▶ Exercise aim:
When a line below contains the string "Swallow", show that line.

▶ Data provided:

------

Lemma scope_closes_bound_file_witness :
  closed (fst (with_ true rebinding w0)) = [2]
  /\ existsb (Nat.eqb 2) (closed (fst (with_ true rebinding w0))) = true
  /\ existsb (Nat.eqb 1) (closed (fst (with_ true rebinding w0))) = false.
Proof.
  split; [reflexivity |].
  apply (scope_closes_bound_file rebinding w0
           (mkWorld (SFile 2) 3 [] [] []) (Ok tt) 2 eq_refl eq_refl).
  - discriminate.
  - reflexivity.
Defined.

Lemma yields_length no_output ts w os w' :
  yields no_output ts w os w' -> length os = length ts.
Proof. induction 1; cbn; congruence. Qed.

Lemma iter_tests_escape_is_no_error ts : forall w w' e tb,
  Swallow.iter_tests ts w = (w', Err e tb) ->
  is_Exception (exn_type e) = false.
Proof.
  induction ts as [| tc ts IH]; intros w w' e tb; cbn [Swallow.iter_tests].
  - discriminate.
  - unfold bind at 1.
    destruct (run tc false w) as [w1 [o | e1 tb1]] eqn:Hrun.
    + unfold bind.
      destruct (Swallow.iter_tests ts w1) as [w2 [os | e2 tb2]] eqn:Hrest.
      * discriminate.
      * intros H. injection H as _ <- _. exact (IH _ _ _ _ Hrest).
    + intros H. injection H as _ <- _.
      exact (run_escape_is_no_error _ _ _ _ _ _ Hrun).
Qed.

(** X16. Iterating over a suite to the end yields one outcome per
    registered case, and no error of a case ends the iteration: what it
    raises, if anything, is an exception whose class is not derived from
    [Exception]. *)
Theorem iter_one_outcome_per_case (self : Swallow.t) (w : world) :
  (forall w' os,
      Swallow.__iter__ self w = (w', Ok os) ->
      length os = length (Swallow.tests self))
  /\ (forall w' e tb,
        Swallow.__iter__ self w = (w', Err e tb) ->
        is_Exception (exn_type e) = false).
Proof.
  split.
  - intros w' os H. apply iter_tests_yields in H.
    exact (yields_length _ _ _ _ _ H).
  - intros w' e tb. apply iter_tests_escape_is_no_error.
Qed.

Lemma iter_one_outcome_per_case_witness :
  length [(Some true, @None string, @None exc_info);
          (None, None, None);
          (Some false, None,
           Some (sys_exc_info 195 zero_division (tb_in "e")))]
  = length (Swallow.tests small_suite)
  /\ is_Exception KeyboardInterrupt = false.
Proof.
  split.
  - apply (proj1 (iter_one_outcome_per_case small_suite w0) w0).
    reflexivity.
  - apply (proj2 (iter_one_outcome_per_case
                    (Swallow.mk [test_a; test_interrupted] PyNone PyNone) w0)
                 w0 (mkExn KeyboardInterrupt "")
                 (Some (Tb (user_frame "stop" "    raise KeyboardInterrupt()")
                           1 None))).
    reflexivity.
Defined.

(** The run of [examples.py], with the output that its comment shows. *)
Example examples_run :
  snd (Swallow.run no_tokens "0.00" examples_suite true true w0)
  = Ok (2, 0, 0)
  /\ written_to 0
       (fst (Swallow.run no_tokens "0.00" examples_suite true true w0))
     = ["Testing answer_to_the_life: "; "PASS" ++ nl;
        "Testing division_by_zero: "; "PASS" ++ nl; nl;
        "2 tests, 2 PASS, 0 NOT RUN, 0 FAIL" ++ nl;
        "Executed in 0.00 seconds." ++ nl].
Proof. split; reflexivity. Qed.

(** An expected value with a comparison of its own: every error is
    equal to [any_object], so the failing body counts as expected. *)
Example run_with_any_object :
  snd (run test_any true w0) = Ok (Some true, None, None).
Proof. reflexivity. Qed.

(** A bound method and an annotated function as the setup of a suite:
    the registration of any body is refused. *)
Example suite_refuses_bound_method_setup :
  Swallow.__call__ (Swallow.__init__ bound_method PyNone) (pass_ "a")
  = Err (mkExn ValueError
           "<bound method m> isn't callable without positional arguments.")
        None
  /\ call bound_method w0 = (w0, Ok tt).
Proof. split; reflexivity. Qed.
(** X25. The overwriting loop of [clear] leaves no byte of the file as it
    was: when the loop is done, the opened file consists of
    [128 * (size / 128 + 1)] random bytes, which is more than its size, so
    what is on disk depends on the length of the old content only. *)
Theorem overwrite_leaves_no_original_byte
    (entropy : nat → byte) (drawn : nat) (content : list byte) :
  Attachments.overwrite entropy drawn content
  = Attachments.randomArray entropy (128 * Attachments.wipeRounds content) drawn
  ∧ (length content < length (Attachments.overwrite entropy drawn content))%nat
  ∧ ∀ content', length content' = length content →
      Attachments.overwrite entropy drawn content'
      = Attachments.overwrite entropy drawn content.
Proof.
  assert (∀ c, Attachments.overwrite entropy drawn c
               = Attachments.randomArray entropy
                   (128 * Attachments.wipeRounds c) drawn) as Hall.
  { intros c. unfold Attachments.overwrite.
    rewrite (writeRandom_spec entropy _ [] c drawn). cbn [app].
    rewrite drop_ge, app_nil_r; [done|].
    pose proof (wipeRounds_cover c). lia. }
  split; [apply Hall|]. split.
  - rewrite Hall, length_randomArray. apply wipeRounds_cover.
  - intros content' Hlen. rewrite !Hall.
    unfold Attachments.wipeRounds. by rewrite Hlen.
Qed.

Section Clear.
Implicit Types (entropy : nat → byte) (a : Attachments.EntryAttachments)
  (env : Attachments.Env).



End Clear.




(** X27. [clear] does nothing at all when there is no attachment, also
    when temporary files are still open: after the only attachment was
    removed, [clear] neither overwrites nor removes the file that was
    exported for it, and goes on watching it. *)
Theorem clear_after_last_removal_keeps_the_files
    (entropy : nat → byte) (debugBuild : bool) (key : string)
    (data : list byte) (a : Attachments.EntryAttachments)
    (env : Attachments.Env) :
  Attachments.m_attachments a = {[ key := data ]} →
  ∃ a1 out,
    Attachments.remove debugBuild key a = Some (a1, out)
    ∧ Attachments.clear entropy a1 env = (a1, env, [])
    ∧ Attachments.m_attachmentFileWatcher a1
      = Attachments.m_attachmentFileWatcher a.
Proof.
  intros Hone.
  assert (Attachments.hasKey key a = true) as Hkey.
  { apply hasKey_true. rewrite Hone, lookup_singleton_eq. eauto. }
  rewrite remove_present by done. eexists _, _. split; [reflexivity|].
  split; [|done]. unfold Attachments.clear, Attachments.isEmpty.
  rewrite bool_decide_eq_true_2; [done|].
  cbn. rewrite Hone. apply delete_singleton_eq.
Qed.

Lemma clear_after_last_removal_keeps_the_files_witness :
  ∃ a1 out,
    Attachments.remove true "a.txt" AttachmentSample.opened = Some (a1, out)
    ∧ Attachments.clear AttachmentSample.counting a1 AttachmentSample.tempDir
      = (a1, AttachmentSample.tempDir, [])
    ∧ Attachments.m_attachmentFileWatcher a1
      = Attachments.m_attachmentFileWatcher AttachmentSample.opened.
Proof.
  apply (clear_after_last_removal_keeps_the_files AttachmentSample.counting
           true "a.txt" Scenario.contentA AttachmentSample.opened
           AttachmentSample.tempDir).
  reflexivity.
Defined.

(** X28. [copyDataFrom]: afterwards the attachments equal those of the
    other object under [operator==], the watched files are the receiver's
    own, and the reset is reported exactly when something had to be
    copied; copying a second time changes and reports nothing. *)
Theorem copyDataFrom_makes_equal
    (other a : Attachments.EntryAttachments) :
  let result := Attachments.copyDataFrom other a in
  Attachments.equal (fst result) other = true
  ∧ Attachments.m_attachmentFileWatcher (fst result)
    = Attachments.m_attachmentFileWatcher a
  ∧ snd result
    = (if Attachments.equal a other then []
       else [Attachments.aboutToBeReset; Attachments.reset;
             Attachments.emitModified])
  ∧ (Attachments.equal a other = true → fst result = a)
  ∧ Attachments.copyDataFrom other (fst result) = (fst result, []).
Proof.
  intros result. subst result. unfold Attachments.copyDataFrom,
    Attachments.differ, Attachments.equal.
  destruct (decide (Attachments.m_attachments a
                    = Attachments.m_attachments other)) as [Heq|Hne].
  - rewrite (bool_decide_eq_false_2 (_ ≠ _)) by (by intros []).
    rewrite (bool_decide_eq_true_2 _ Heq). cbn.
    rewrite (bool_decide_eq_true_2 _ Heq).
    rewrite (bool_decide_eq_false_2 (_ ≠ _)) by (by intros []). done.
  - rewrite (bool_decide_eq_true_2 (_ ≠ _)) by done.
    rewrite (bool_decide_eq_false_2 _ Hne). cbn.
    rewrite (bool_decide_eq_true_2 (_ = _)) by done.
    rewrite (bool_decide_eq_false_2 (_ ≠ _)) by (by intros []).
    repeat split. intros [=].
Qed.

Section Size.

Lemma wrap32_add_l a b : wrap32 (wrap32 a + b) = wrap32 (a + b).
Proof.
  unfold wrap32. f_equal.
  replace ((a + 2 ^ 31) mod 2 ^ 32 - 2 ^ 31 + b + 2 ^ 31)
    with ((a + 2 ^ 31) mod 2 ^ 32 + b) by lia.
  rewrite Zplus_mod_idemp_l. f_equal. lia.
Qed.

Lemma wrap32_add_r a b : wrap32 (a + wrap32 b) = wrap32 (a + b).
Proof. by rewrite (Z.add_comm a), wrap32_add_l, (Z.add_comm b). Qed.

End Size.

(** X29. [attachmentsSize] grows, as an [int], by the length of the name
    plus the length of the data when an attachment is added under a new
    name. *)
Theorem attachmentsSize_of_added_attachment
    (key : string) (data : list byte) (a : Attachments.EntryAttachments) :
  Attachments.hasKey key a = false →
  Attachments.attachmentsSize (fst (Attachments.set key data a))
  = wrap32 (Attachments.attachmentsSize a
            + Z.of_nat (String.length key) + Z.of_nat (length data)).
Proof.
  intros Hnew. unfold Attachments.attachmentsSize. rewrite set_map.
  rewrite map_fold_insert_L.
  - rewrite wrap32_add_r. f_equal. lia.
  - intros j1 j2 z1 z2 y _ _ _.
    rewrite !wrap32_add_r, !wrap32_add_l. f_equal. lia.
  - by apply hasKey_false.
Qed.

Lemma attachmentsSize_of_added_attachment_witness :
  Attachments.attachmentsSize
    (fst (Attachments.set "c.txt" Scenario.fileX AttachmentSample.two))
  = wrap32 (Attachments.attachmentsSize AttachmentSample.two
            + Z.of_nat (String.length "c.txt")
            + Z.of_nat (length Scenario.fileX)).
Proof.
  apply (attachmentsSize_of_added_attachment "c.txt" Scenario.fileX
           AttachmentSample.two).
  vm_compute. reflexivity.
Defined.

------

▶ Response area:
  Swallow.iter_tests ts w = (w', Err e tb) ->
  induction ts as [| tc ts IH]; intros w w' e tb; cbn [Swallow.iter_tests].
      destruct (Swallow.iter_tests ts w1) as [w2 [os | e2 tb2]] eqn:Hrest.
Theorem iter_one_outcome_per_case (self : Swallow.t) (w : world) :
      Swallow.__iter__ self w = (w', Ok os) ->
      length os = length (Swallow.tests self))
        Swallow.__iter__ self w = (w', Err e tb) ->
  = length (Swallow.tests small_suite)
                    (Swallow.mk [test_a; test_interrupted] PyNone PyNone) w0)
  snd (Swallow.run no_tokens "0.00" examples_suite true true w0)
       (fst (Swallow.run no_tokens "0.00" examples_suite true true w0))
  Swallow.__call__ (Swallow.__init__ bound_method PyNone) (pass_ "a")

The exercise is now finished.